Seit mehreren Jahren ist der Immobilienmarkt in Tirol überhitzt. Die Preise steigen weiter, teils in astronomische Höhen, und der Erwerb einer eigenen Wohnung bleibt für viele mittlerweile ein Traum. Trotzdem fehlen noch immer wirksame Gegenmaßnahmen, um leistbares Wohnen wieder zu ermöglichen. Daher fordert die AK Vollversammlung, die Wohnbauförderungsbeiträge samt Rückflüssen zweckzubinden und dies auch gesetzlich zu verankern.
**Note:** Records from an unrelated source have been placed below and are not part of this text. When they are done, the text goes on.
(* ===== verification/Dict.v ===== *)
(** * vendors/hiredis/dict.c: the hash table of the asynchronous contexts

    A chained hash table whose number of slots is a power of two.  The chain of
    a slot is the list of its entries, from the one [table[i]] points to; an
    entry has the address [hi_malloc] returned for it.  Reading outside of the
    table, a failed [assert] and an endless loop are [None]; memory is not
    exhausted. *)

From S2P Require Import Prelude.
Local Open Scope Z_scope.

Definition DICT_OK : Z := 0.
Definition DICT_ERR : Z := 1.
Definition DICT_HT_INITIAL_SIZE : Z := 4.
Definition LONG_MAX : Z := 2 ^ 63 - 1.

(** [unsigned long] has the width of [size_t]. *)
Abbreviation to_ulong := to_size_t.

(** [unsigned int dictGenHashFunction(const unsigned char *buf, int len)] *)
Definition hash_step (hash c : Z) : Z := to_uint (to_uint (to_uint (Z.shiftl hash 5) + hash) + c).
Definition dictGenHashFunction (buf : list Z) : Z := fold_left hash_step buf 5381.

(** [unsigned long _dictNextPower(unsigned long size)]; [i] runs through the
    powers of two from 4 to 2^63. *)
Fixpoint next_power_loop (fuel : nat) (i size : Z) : option Z :=
  match fuel with
  | O => None
  | S fuel' => if i >=? size then Some i else next_power_loop fuel' (to_ulong (i * 2)) size
  end.

Definition _dictNextPower (size : Z) : option Z :=
  if size >=? LONG_MAX then Some LONG_MAX else next_power_loop 62 DICT_HT_INITIAL_SIZE size.

Section dict.
Context {key val : Type} `{EqDecision key}.

Record dictEntry := mk_entry { e_addr : nat; e_key : key; e_val : val }.

(** [dictType]; a callback that may be missing is an option.  The destructors
    only have effects, which are listed. *)
Record dictType := mk_dictType {
  hashFunction : key → Z;
  keyDup : option (key → key);
  valDup : option (val → val);
  keyCompare : option (key → key → bool);
  keyDestructor : bool;
  valDestructor : bool
}.

(** What is handed to a destructor or freed. *)
Inductive released := free_key (k : key) | free_val (v : val) | free_entry (a : nat).

Record dict := mk_dict {
  table : list (list dictEntry);
  d_type : dictType;
  size : Z;
  sizemask : Z;
  used : Z
}.

(** ** The macros of dict.h *)

Definition dictFreeEntryVal (ty : dictType) (e : dictEntry) : list released :=
  if valDestructor ty then [free_val (e_val e)] else [].
Definition dictFreeEntryKey (ty : dictType) (e : dictEntry) : list released :=
  if keyDestructor ty then [free_key (e_key e)] else [].
Definition dictSetHashVal (ty : dictType) (v : val) : val :=
  match valDup ty with Some f => f v | None => v end.
Definition dictSetHashKey (ty : dictType) (k : key) : key :=
  match keyDup ty with Some f => f k | None => k end.
Definition dictCompareHashKeys (ty : dictType) (k1 k2 : key) : bool :=
  match keyCompare ty with Some f => f k1 k2 | None => bool_decide (k1 = k2) end.

(** [ht->table[i]] *)
Definition slot (t : list (list dictEntry)) (i : Z) : option (list dictEntry) :=
  if i <? 0 then None else t !! Z.to_nat i.
Definition set_slot (t : list (list dictEntry)) (i : Z) (c : list dictEntry) : list (list dictEntry) :=
  <[Z.to_nat i := c]> t.

(** ** The operations *)

(** [_dictReset], [_dictInit], [dictCreate] *)
Definition _dictReset (d : dict) : dict := mk_dict [] (d_type d) 0 0 0.
Definition dictCreate (ty : dictType) : dict := mk_dict [] ty 0 0 0.

(** The inner loop of [dictExpand]: the entries of a chain go to the front of
    their new slots. *)
Fixpoint move_chain (ty : dictType) (mask : Z) (he : list dictEntry) (n : list (list dictEntry)) (u : Z)
  : option (list (list dictEntry) * Z) :=
  match he with
  | [] => Some (n, u)
  | e :: nextHe =>
    let h := Z.land (hashFunction ty (e_key e)) mask in
    match slot n h with
    | None => None
    | Some c => move_chain ty mask nextHe (set_slot n h (e :: c)) (to_ulong (u - 1))
    end
  end.

(** The outer loop, [for (i = 0; i < ht->size && ht->used > 0; i++)]. *)
Fixpoint expand_loop (fuel : nat) (d : dict) (mask i : Z) (n : list (list dictEntry)) (u : Z)
  : option (list (list dictEntry) * Z) :=
  match fuel with
  | O => None
  | S fuel' =>
    if (i <? size d) && (0 <? u) then
      match slot (table d) i with
      | None => None
      | Some he =>
        match move_chain (d_type d) mask he n u with
        | None => None
        | Some (n', u') => expand_loop fuel' d mask (i + 1) n' u'
        end
      end
    else Some (n, u)
  end.

(** [int dictExpand(dict *ht, unsigned long size)] *)
Definition dictExpand (d : dict) (sz : Z) : option (Z * dict) :=
  match _dictNextPower sz with
  | None => None
  | Some realsize =>
    if used d >? sz then Some (DICT_ERR, d)
    else
      let mask := to_ulong (realsize - 1) in
      match expand_loop (S (Z.to_nat (size d))) d mask 0 (replicate (Z.to_nat realsize) []) (used d) with
      | None => None
      | Some (n, u) =>
        (* assert(ht->used == 0) *)
        if u =? 0 then Some (DICT_OK, mk_dict n (d_type d) realsize mask (used d)) else None
      end
  end.

(** [int _dictExpandIfNeeded(dict *ht)] *)
Definition _dictExpandIfNeeded (d : dict) : option (Z * dict) :=
  if size d =? 0 then dictExpand d DICT_HT_INITIAL_SIZE
  else if used d =? size d then dictExpand d (to_ulong (size d * 2))
  else Some (DICT_OK, d).

(** The search loop of a chain: the first entry with the key. *)
Fixpoint chain_find (ty : dictType) (k : key) (he : list dictEntry) : option dictEntry :=
  match he with
  | [] => None
  | e :: r => if dictCompareHashKeys ty k (e_key e) then Some e else chain_find ty k r
  end.

(** [int _dictKeyIndex(dict *ht, const void *key)] *)
Definition _dictKeyIndex (d : dict) (k : key) : option (Z * dict) :=
  match _dictExpandIfNeeded d with
  | None => None
  | Some (r, d1) =>
    if r =? DICT_ERR then Some (-1, d1)
    else
      let h := Z.land (hashFunction (d_type d1) k) (sizemask d1) in
      match slot (table d1) h with
      | None => None
      | Some he =>
        match chain_find (d_type d1) k he with
        | Some _ => Some (-1, d1)
        | None => Some (to_int h, d1)
        end
      end
  end.

(** [int dictAdd(dict *ht, void *key, void *val)]; [a] is the address of the
    new entry. *)
Definition dictAdd (a : nat) (d : dict) (k : key) (v : val) : option (Z * dict) :=
  match _dictKeyIndex d k with
  | None => None
  | Some (index, d1) =>
    if index =? -1 then Some (DICT_ERR, d1)
    else
      match slot (table d1) index with
      | None => None
      | Some c =>
        let entry := mk_entry a (dictSetHashKey (d_type d1) k) (dictSetHashVal (d_type d1) v) in
        Some (DICT_OK, mk_dict (set_slot (table d1) index (entry :: c)) (d_type d1) (size d1) (sizemask d1)
                         (to_ulong (used d1 + 1)))
      end
  end.

(** [dictEntry *dictFind(dict *ht, const void *key)] *)
Definition dictFind (d : dict) (k : key) : option (option dictEntry) :=
  if size d =? 0 then Some None
  else
    match slot (table d) (Z.land (hashFunction (d_type d) k) (sizemask d)) with
    | None => None
    | Some he => Some (chain_find (d_type d) k he)
    end.

(** Writing [entry->val] of the entry at an address. *)
Definition store_val (a : nat) (v : val) (t : list (list dictEntry)) : list (list dictEntry) :=
  (λ c : list dictEntry, (λ e, if (e_addr e =? a)%nat then mk_entry (e_addr e) (e_key e) v else e) <$> c) <$> t.

(** [int dictReplace(dict *ht, void *key, void *val)] *)
Definition dictReplace (a : nat) (d : dict) (k : key) (v : val) : option (Z * dict * list released) :=
  match dictAdd a d k v with
  | None => None
  | Some (r, d1) =>
    if r =? DICT_OK then Some (1, d1, [])
    else
      match dictFind d1 k with
      | Some (Some entry) =>
        Some (0, mk_dict (store_val (e_addr entry) (dictSetHashVal (d_type d1) v) (table d1)) (d_type d1) (size d1)
                   (sizemask d1) (used d1), dictFreeEntryVal (d_type d1) entry)
      | _ => None
      end
  end.

(** The loop of [dictDelete]: the entry found and the chain without it. *)
Fixpoint chain_delete (ty : dictType) (k : key) (he : list dictEntry) : option (dictEntry * list dictEntry) :=
  match he with
  | [] => None
  | e :: r =>
    if dictCompareHashKeys ty k (e_key e) then Some (e, r)
    else match chain_delete ty k r with Some (f, r') => Some (f, e :: r') | None => None end
  end.

(** The destruction of an entry. *)
Definition release_entry (ty : dictType) (e : dictEntry) : list released :=
  dictFreeEntryKey ty e ++ dictFreeEntryVal ty e ++ [free_entry (e_addr e)].

(** [int dictDelete(dict *ht, const void *key)] *)
Definition dictDelete (d : dict) (k : key) : option (Z * dict * list released) :=
  if size d =? 0 then Some (DICT_ERR, d, [])
  else
    let h := Z.land (hashFunction (d_type d) k) (sizemask d) in
    match slot (table d) h with
    | None => None
    | Some he =>
      match chain_delete (d_type d) k he with
      | Some (de, r) =>
        Some (DICT_OK, mk_dict (set_slot (table d) h r) (d_type d) (size d) (sizemask d) (to_ulong (used d - 1)),
              release_entry (d_type d) de)
      | None => Some (DICT_ERR, d, [])
      end
    end.

(** [int _dictClear(dict *ht)]: its loop. *)
Fixpoint clear_loop (fuel : nat) (d : dict) (i u : Z) : option (list released) :=
  match fuel with
  | O => None
  | S fuel' =>
    if (i <? size d) && (0 <? u) then
      match slot (table d) i with
      | None => None
      | Some he =>
        match clear_loop fuel' d (i + 1) (to_ulong (u - Z.of_nat (length he))) with
        | Some l => Some ((he ≫= release_entry (d_type d)) ++ l)
        | None => None
        end
      end
    else Some []
  end.

Definition _dictClear (d : dict) : option (Z * dict * list released) :=
  match clear_loop (S (Z.to_nat (size d))) d 0 (used d) with
  | Some l => Some (DICT_OK, _dictReset d, l)
  | None => None
  end.

(** [void dictRelease(dict *ht)] *)
Definition dictRelease (d : dict) : option (list released) :=
  match _dictClear d with Some (_, _, l) => Some l | None => None end.

(** ** Iterators *)

Record dictIterator := mk_iter { it_index : Z; it_entry : option nat; it_next : option nat }.

Definition dictGetIterator : dictIterator := mk_iter (-1) None None.

(** The [next] of the entry at [a] in a chain, and in the table; [None] when
    there is no such entry any more. *)
Fixpoint chain_next (a : nat) (he : list dictEntry) : option (option nat) :=
  match he with
  | [] => None
  | e :: r => if (e_addr e =? a)%nat then Some (e_addr <$> head r) else chain_next a r
  end.

Fixpoint entry_next (a : nat) (t : list (list dictEntry)) : option (option nat) :=
  match t with
  | [] => None
  | c :: r => match chain_next a c with Some x => Some x | None => entry_next a r end
  end.

(** [dictEntry *dictNext(dictIterator *iter)]: the loop. *)
Fixpoint next_loop (fuel : nat) (d : dict) (it : dictIterator) : option (option nat * dictIterator) :=
  match fuel with
  | O => None
  | S fuel' =>
    match it_entry it with
    | None =>
      let index := it_index it + 1 in
      if index >=? to_int (size d) then Some (None, mk_iter index None (it_next it))
      else
        match slot (table d) index with
        | None => None
        | Some [] => next_loop fuel' d (mk_iter index None (it_next it))
        | Some (e :: _) =>
          match entry_next (e_addr e) (table d) with
          | Some nx => Some (Some (e_addr e), mk_iter index (Some (e_addr e)) nx)
          | None => None
          end
        end
    | Some _ =>
      match it_next it with
      | None => next_loop fuel' d (mk_iter (it_index it) None None)
      | Some a =>
        match entry_next a (table d) with
        | Some nx => Some (Some a, mk_iter (it_index it) (Some a) nx)
        | None => None
        end
      end
    end
  end.

Definition dictNext (d : dict) (it : dictIterator) : option (option nat * dictIterator) :=
  next_loop (Z.to_nat (size d) + 2) d it.
End dict.
Arguments dictEntry : clear implicits.
Arguments dictType : clear implicits.
Arguments dict : clear implicits.
Arguments released : clear implicits.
So könnte eine Wohnbauoffensive gestartet werden, die das Prädikat „sozial“ wirklich verdient.

15 Euro Miete pro Quadratmeter ohne Betriebs- und Heizkosten: Das ist kein Einzelfall, sondern mittlerweile der Durchschnittspreis für eine Mietwohnung in Tirol. Noch immer wird diesen extremen Preisentwicklungen politisch zuwenig Beachtung geschenkt und wirksame Gegenmaßnahmen bleiben aus. So sperrt sich die Landesregierung weiterhin gegen eine Zweckbindung der Wohnbauförderungs-beiträge. Und das, obwohl die Tiroler Wohnbauförderung als zentrales Steuerungsinstrument des sozialen Wohnbaus gilt: Mit richtiger Handhabung wäre es möglich, der Tiroler Bevölkerung wieder leistbaren Wohnraum zur Verfügung zu stellen.

Fehlentwicklung. Seit Aufhebung der Zweckbindung geht der Wohnbauförderungs-beitrag im allgemeinen Steueraufkommen auf und die im Rahmen des Finanz-ausgleichs an die Länder zugewiesenen Beträge werden unter anderem zur Budgetkonsolidierung verwendet. Für die Experten der AK Tirol ist jedoch klar, dass die Aufhebung der Zweckbindung zu einer erheblichen Schmälerung des Wohnbauförderungsvolumens geführt hat. Zwar hat das Land seit Aufhebung der Zweckbindung im Jahr 2008 mehr für die Wohnbauförderung ausgegeben, als es vorher an zweckgewidmeten Mitteln direkt vom Bund erhalten hat. Da aber die Rückflüsse aus Wohnbauförderungsdarlehen nicht berücksichtigt wurden, hat das Land Tirol letztlich vom Wohnbauförderungsbeitrag profitiert. Und das, obwohl Wohnbauförderungsbeiträge und Rückflüsse dringend für eine soziale Wohnbauoffensive benötigt werden. Denn mit diesen Mitteln könnten die hohen Immobilienpreisen und Mieten entschärft werden, vor allem in jenen Teilen Tirols, die von den immensen Preissteigerungen besonders betroffen sind.

Die Vollversammlung der Kammer für Arbeiter und Angestellte für Tirol fordert daher die Tiroler Landesregierung und den Tiroler Landtag auf, die Zweckbindung des Wohnbauförderungsbeitrages samt der Rückflüsse wieder gesetzlich zu verankern. Gleichzeitig ist eine umfangreiche soziale Wohnbauoffensive zu starten, um den Tirolerinnen und Tirolern wieder leistbares Wohnen zu ermöglichen.